*GIVEN ENTRIES*
+--
(** * Diversity sampling (diversity_sampling.py): a shallow embedding

    The development follows the Python module function by function:
    [get_random_items], [get_rank], [get_cluster_samples],
    [get_representative_samples], [get_adaptive_representative_samples]
    and [get_model_outliers].

    Conventions of the embedding.
    - In the functions that work on items the Python floats are exact
      rationals ([Q]) and equality of floats is [Qeq]: this is what the
      statements that equate a result with the expression of the code
      need.  What depends on rounding and overflow, the range of the
      scores and the monotonicity of [get_rank], is stated on the module
      [Double], where the arithmetic rounds, overflows to an infinity and
      can give NaN; [get_rank_exact] relates the two.
    - A Python exception is an explicit [Raise] in the [result] type, and
      sequencing is the usual error monad.
    - Items are Python lists [[ID, TEXT, LABEL, SAMPLING_STRATEGY,
      CONFIDENCE]] that the functions mutate in place and share between
      lists.  They live in a [heap] and lists hold references.  The lists
      handed to one call are different list objects; what a call does to
      a list of its caller is part of what it returns.
    - [random.shuffle] is the Fisher-Yates loop of the Python library,
      reading its draws from a tape of naturals. *)

From Stdlib Require Import QArith Qabs Lqa.
From stdpp Require Import gmap strings list sorting pretty.
(** *** Spawning *)

Lemma spawnOne_fresh w :
  pool_wf w -> coins (spawnOne w) = coins w ++ [length (objects w)].
Proof.
  intros [_ Hall]. rewrite spawnOne_coins. apply JsSetFacts.add_fresh.
  intros Hin. rewrite Forall_forall in Hall. apply Hall in Hin. lia.
Qed.

Lemma spawnOne_pool_wf w : pool_wf w -> pool_wf (spawnOne w).
Proof.
  intros Hwf. pose proof (spawnOne_fresh w Hwf) as Hc.
  destruct Hwf as [Hnd Hall]. unfold pool_wf.
  rewrite Hc, spawnOne_objects_length. rewrite Forall_forall in Hall. split.
  - apply NoDup_app. split; [exact Hnd|]. split; [|apply NoDup_singleton].
    intros c Hin Hc'. apply list_elem_of_singleton in Hc'. subst c.
    apply Hall in Hin. lia.
  - apply Forall_app. split.
    + rewrite Forall_forall. intros c Hin. apply Hall in Hin. lia.
    + apply Forall_singleton. lia.
Qed.

(** The loop of [spawnBurst], [n] times round. *)
Lemma spawn_loop n : forall w,
  pool_wf w ->
  let w' := Nat.iter n spawnOne w in
  pool_wf w' /\
  coins w' = coins w ++ seq (length (objects w)) n /\
  length (objects w') = (length (objects w) + n)%nat /\
  base w' = base w /\ score w' = score w /\
  lastSpawnAt w' = lastSpawnAt w /\ rafQueue w' = rafQueue w.
Proof.
  induction n as [|n IH]; intros w Hwf; simpl.
  - rewrite app_nil_r, Nat.add_0_r. auto 10.
  - destruct (IH w Hwf) as (Hwf' & Hc & Hl & Hb & Hs & Ht & Hq).
    split; [apply spawnOne_pool_wf; exact Hwf'|].
    rewrite spawnOne_fresh by exact Hwf'.
    rewrite spawnOne_objects_length, spawnOne_base, spawnOne_score,
      spawnOne_lastSpawnAt, spawnOne_rafQueue, Hc, Hl.
    repeat split; try assumption; try lia.
    rewrite <- app_assoc. f_equal.
    symmetry. apply (seq_S n (length (objects w))).
Qed.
+--
*TASK DESCRIPTION*
Write out, please, all of the material above exactly as written.

*WRITTEN RESPONSE*
(** * Diversity sampling (diversity_sampling.py): a shallow embedding

    The development follows the Python module function by function:
    [get_random_items], [get_rank], [get_cluster_samples],
    [get_representative_samples], [get_adaptive_representative_samples]
    and [get_model_outliers].

    Conventions of the embedding.
    - In the functions that work on items the Python floats are exact
      rationals ([Q]) and equality of floats is [Qeq]: this is what the
      statements that equate a result with the expression of the code
      need.  What depends on rounding and overflow, the range of the
      scores and the monotonicity of [get_rank], is stated on the module
      [Double], where the arithmetic rounds, overflows to an infinity and
      can give NaN; [get_rank_exact] relates the two.
    - A Python exception is an explicit [Raise] in the [result] type, and
      sequencing is the usual error monad.
    - Items are Python lists [[ID, TEXT, LABEL, SAMPLING_STRATEGY,
      CONFIDENCE]] that the functions mutate in place and share between
      lists.  They live in a [heap] and lists hold references.  The lists
      handed to one call are different list objects; what a call does to
      a list of its caller is part of what it returns.
    - [random.shuffle] is the Fisher-Yates loop of the Python library,
      reading its draws from a tape of naturals. *)

From Stdlib Require Import QArith Qabs Lqa.
From stdpp Require Import gmap strings list sorting pretty.
(** *** Spawning *)

Lemma spawnOne_fresh w :
  pool_wf w -> coins (spawnOne w) = coins w ++ [length (objects w)].
Proof.
  intros [_ Hall]. rewrite spawnOne_coins. apply JsSetFacts.add_fresh.
  intros Hin. rewrite Forall_forall in Hall. apply Hall in Hin. lia.
Qed.

Lemma spawnOne_pool_wf w : pool_wf w -> pool_wf (spawnOne w).
Proof.
  intros Hwf. pose proof (spawnOne_fresh w Hwf) as Hc.
  destruct Hwf as [Hnd Hall]. unfold pool_wf.
  rewrite Hc, spawnOne_objects_length. rewrite Forall_forall in Hall. split.
  - apply NoDup_app. split; [exact Hnd|]. split; [|apply NoDup_singleton].
    intros c Hin Hc'. apply list_elem_of_singleton in Hc'. subst c.
    apply Hall in Hin. lia.
  - apply Forall_app. split.
    + rewrite Forall_forall. intros c Hin. apply Hall in Hin. lia.
    + apply Forall_singleton. lia.
Qed.

(** The loop of [spawnBurst], [n] times round. *)
Lemma spawn_loop n : forall w,
  pool_wf w ->
  let w' := Nat.iter n spawnOne w in
  pool_wf w' /\
  coins w' = coins w ++ seq (length (objects w)) n /\
  length (objects w') = (length (objects w) + n)%nat /\
  base w' = base w /\ score w' = score w /\
  lastSpawnAt w' = lastSpawnAt w /\ rafQueue w' = rafQueue w.
Proof.
  induction n as [|n IH]; intros w Hwf; simpl.
  - rewrite app_nil_r, Nat.add_0_r. auto 10.
  - destruct (IH w Hwf) as (Hwf' & Hc & Hl & Hb & Hs & Ht & Hq).
    split; [apply spawnOne_pool_wf; exact Hwf'|].
    rewrite spawnOne_fresh by exact Hwf'.
    rewrite spawnOne_objects_length, spawnOne_base, spawnOne_score,
      spawnOne_lastSpawnAt, spawnOne_rafQueue, Hc, Hl.
    repeat split; try assumption; try lia.
    rewrite <- app_assoc. f_equal.
    symmetry. apply (seq_S n (length (objects w))).
Qed.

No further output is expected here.